*Given records*:
(* ===== verification/ModbusScanner.v ===== *)
(** The Modbus scanner: the subscriptions, poll loops, commands and change detection of
    internal/modbus/scanner.go, with the connection functions of client.go.

    [devices] maps a device's name to its state on the heap, and every device has a
    goroutine, [pollDevice], whose position is a [phase]. A handler is one step; so is every
    stretch of a poll loop between two of its locks or waits, so that handlers run between
    the reads of a device's blocks. Two things in scanner.go are finer than these steps, both
    at a device that has lost its last subscriber: a loop that ends calls [disconnect] without
    the device's lock, so it can take the connection from a command that has just found it
    there; and a command takes the device's lock only after it has given up the scanner's, so
    the device can be stopped in between. Here a command comes before or after them. Go
    ranges over a map in any order: each step has a [ranging] of its own. Descriptions of
    tags are left out. *)

From S2P Require Export PlcTypes GatewayConfig ModbusClient.
From S2P Require Topics ChannelBus.
Import Topics (SanitizeForSubject, ScannerSubscribe, ScannerUnsubscribe, ScannerVariables, CommandWildcard, one_token).
Import ChannelBus (dot).

#[local] Open Scope Z_scope.

(** ** The state *)

Notation tag_map := (gmap string ModbusTagConfig).

Record Subscriber := mkSubscriber { ScanRate : Z; sbTags : tag_map }.

(** [client] has the fields the client's functions use: the unit, the byte order, the
    transaction counter and the receive buffer. *)
Record Device := mkDev {
  DeviceID : string;
  Host : string;
  Port : Z;
  client : DeviceState;
  Subscribers : gmap string Subscriber;
  conn : option Conn;
  failures : Z;
  lastValues : gmap string value;
  stopped : bool;
  allTags : tag_map;
  blocks : list ReadBlock;
}.

Definition with_subscribers (d : Device) (subs : gmap string Subscriber) : Device :=
  mkDev (DeviceID d) (Host d) (Port d) (client d) subs (conn d) (failures d) (lastValues d) (stopped d) (allTags d) (blocks d).
Definition with_plan (d : Device) (tags : tag_map) (bs : list ReadBlock) : Device :=
  mkDev (DeviceID d) (Host d) (Port d) (client d) (Subscribers d) (conn d) (failures d) (lastValues d) (stopped d) tags bs.
Definition with_conn (d : Device) (c : option Conn) (cl : DeviceState) : Device :=
  mkDev (DeviceID d) (Host d) (Port d) cl (Subscribers d) c (failures d) (lastValues d) (stopped d) (allTags d) (blocks d).
Definition with_failures (d : Device) (n : Z) : Device :=
  mkDev (DeviceID d) (Host d) (Port d) (client d) (Subscribers d) (conn d) n (lastValues d) (stopped d) (allTags d) (blocks d).
Definition with_values (d : Device) (vals : gmap string value) : Device :=
  mkDev (DeviceID d) (Host d) (Port d) (client d) (Subscribers d) (conn d) (failures d) vals (stopped d) (allTags d) (blocks d).
Definition with_stopped (d : Device) : Device :=
  mkDev (DeviceID d) (Host d) (Port d) (client d) (Subscribers d) (conn d) (failures d) (lastValues d) true (allTags d) (blocks d).

(** Where a poll loop is: at its head, in its backoff, before the connection is ensured,
    with blocks to read and the values read so far, after a failed read, with values to
    publish, waiting for the next scan, returned. Waits are in milliseconds. *)
Inductive phase :=
  | Top
  | Backoff (ms : Z)
  | Connect
  | Reading (todo : list ReadBlock) (allValues : gmap string value)
  | ReadFailed
  | Publish (allValues : gmap string value)
  | Wait (ms : Z)
  | Done.

Record Scanner := mkScanner {
  devices : gmap string nat;
  heap : list (Device * phase);
}.

Definition newScanner : Scanner := mkScanner ∅ [].

(** ** Subscriptions *)

(** The reply of a handler: success or an error message. *)
Definition reply : Type := option string.

Definition rebuildDevicePlan (o : ranging) (d : Device) : Device :=
  let tags := fold_left (λ all sub, fold_left (λ all t, <[t.1 := t.2]> all) (o _ (sbTags sub.2)) all)
    (o _ (Subscribers d)) ∅ in
  with_plan d tags (buildReadBlocks (map snd (o _ tags))).

(** A channel that is closed twice panics; [stopped] prevents it. *)
Definition stopDevice (d : Device) : Device := if stopped d then d else with_stopped d.

Definition tag_config (byteOrder : string) (tag : ModbusTagConfig) : ModbusTagConfig :=
  mkTag (ID tag) (Address tag)
    (if String.eqb (tagFunctionCode tag) "" then "holding" else tagFunctionCode tag)
    (if String.eqb (Datatype tag) "" then "uint16" else Datatype tag)
    (if String.eqb (tagByteOrder tag) "" then byteOrder else tagByteOrder tag)
    (Writable tag).

(** The subscriber of a request: a later tag of the same name replaces an earlier one. *)
Definition new_subscriber (q : ModbusScannerSubscribeRequest) : Subscriber :=
  mkSubscriber (if mrScanRate q <=? 0 then 1000 else mrScanRate q)
    (fold_left (λ m tag, <[ID tag := tag_config (mrByteOrder q) tag]> m) (mrTags q) ∅).

Definition new_device (q : ModbusScannerSubscribeRequest) : Device :=
  let port := if mrPort q =? 0 then 502 else mrPort q in
  let unitID := if mrUnitID q =? 0 then 1 else mrUnitID q in
  mkDev (mrDeviceID q) (mrHost q) port (mkDevice (wrapu 8 unitID) (mrByteOrder q) 0 [])
    ∅ None 0 ∅ false ∅ [].

(** [data] is the request or the error of decoding it. *)
Definition handleSubscribe (o : ranging) (data : string + ModbusScannerSubscribeRequest) (s : Scanner)
    : reply * Scanner :=
  match data with
  | inl err => (Some err, s)
  | inr q =>
      if String.eqb (mrDeviceID q) "" || String.eqb (mrHost q) "" then
        (Some "deviceId and host are required", s)
      else
        let subscribe dev := rebuildDevicePlan o
          (with_subscribers dev (<[mrSubscriberID q := new_subscriber q]> (Subscribers dev))) in
        match devices s !! mrDeviceID q with
        | Some p => (None, mkScanner (devices s) (alter (prod_map subscribe id) p (heap s)))
        | None =>
            (None, mkScanner (<[mrDeviceID q := length (heap s)]> (devices s))
                     (heap s ++ [(subscribe (new_device q), Top)]))
        end
  end.

Record UnsubscribeRequest := mkUnsubscribe {
  uSubscriberID : string;
  uDeviceID : string;
  uTagIDs : list string;
}.

(** A subscriber without some of its tags; without any it is forgotten. *)
Definition remove_tags (ids : list string) (sub : Subscriber) : option Subscriber :=
  let tags := fold_left (λ m id, delete id m) ids (sbTags sub) in
  if decide (tags = ∅) then None else Some (mkSubscriber (ScanRate sub) tags).

Definition unsubscribe (q : UnsubscribeRequest) (subs : gmap string Subscriber) : gmap string Subscriber :=
  match uTagIDs q with
  | [] => delete (uSubscriberID q) subs
  | ids => partial_alter (λ sub, sub ≫= remove_tags ids) (uSubscriberID q) subs
  end.

Definition handleUnsubscribe (o : ranging) (data : string + UnsubscribeRequest) (s : Scanner) : reply * Scanner :=
  match data with
  | inl err => (Some err, s)
  | inr q =>
      match devices s !! uDeviceID q with
      | None => (None, s)
      | Some p =>
          match heap s !! p with
          | None => (None, s)
          | Some (dev, ph) =>
              let dev := with_subscribers dev (unsubscribe q (Subscribers dev)) in
              if decide (Subscribers dev = ∅) then
                (None, mkScanner (delete (uDeviceID q) (devices s)) (<[p := (stopDevice dev, ph)]> (heap s)))
              else (None, mkScanner (devices s) (<[p := (rebuildDevicePlan o dev, ph)]> (heap s)))
          end
      end
  end.

(** The watch of the configuration bucket: a value that was put, or a deletion. *)
Definition handleConfig (o : ranging) (key : string) (put : option (string + ModbusScannerSubscribeRequest))
    (s : Scanner) : Scanner :=
  match put with
  | Some value => (handleSubscribe o value s).2
  | None =>
      match GoText.split_n dot 2 key with
      | [subscriberID; deviceID] => (handleUnsubscribe o (inr (mkUnsubscribe subscriberID deviceID [])) s).2
      | _ => s
      end
  end.

(** [stop]: every device is stopped and forgotten. *)
Definition stop (s : Scanner) : Scanner :=
  mkScanner ∅ (imap (λ p dp, if bool_decide (p ∈ (map_to_list (devices s)).*2) then (stopDevice dp.1, dp.2) else dp) (heap s)).

(** The subjects [start] subscribes to, until one fails; [watch] is the error of watching
    the bucket, which is only logged. *)
Definition start (subscribe : string → option string) (watch : option string) : option string * list string :=
  (fix go (l : list (string * string)) (subs : list string) :=
     match l with
     | [] => (None, subs ++ match watch with None => [ScannerBucket "modbus"] | Some _ => [] end)
     | (what, subject) :: l =>
         match subscribe subject with
         | Some err => (Some (what +:+ " handler: " +:+ err), subs)
         | None => go l (subs ++ [subject])
         end
     end)
    [("subscribe", ScannerSubscribe "modbus"); ("unsubscribe", ScannerUnsubscribe "modbus");
     ("variables", ScannerVariables "modbus"); ("command", CommandWildcard "modbus")] [].

(** ** The connection (client.go) *)

(** [net.JoinHostPort] *)
Definition JoinHostPort (host port : string) : string :=
  if bool_decide (":"%char ∈ chars host) || bool_decide ("%"%char ∈ chars host)
  then "[" +:+ host +:+ "]:" +:+ port else host +:+ ":" +:+ port.

(** [dial] gives the error or the connection for an address. *)
Definition connect (dial : string → string + Conn) (d : Device) : option string * Device :=
  let addr := JoinHostPort (Host d) (itoa (Port d)) in
  match dial addr with
  | inl err => (Some ("connect " +:+ addr +:+ ": " +:+ err), d)
  | inr c => (None, with_conn d (Some c) (mkDevice (dUnitID (client d)) (ByteOrder (client d)) 0 []))
  end.

Definition disconnect (d : Device) : Device :=
  match conn d with
  | Some _ => with_conn d None (with_buf (client d) [])
  | None => d
  end.

(** ** Polling *)

Section Poll.
Context `{FloatConv, FloatText}.
Context (moduleID : string).

Definition same_text (last : option value) (v : value) : bool :=
  match last with Some l => String.eqb (fmt_v l) (fmt_v v) | None => false end.

Definition scan_message (d : Device) (tag : ModbusTagConfig) (tagID : string) (v : value) (nowMs : Z)
    : string * PlcDataMessage :=
  (Topics.Data "modbus" (SanitizeForSubject (DeviceID d)) (SanitizeForSubject tagID),
   mkData moduleID (DeviceID d) tagID v nowMs (modbusToNatsDatatype (Datatype tag)) "" None false false None None).

(** One value: the error of publishing is only logged. *)
Definition publish_value (nowMs : Z) (st : Device * list (string * PlcDataMessage)) (kv : string * value)
    : Device * list (string * PlcDataMessage) :=
  let '(d, out) := st in
  let '(tagID, val) := kv in
  if same_text (lastValues d !! tagID) val then (d, out)
  else
    let d := with_values d (<[tagID := val]> (lastValues d)) in
    match allTags d !! tagID with
    | None => (d, out)
    | Some tag => if json_ok val then (d, out ++ [scan_message d tag tagID val nowMs]) else (d, out)
    end.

*Goal of the exercise*:
Within the listing, count the lines that contain the word "ModbusScannerSubscribeRequest", and give the count by itself.

*Expected output*:
4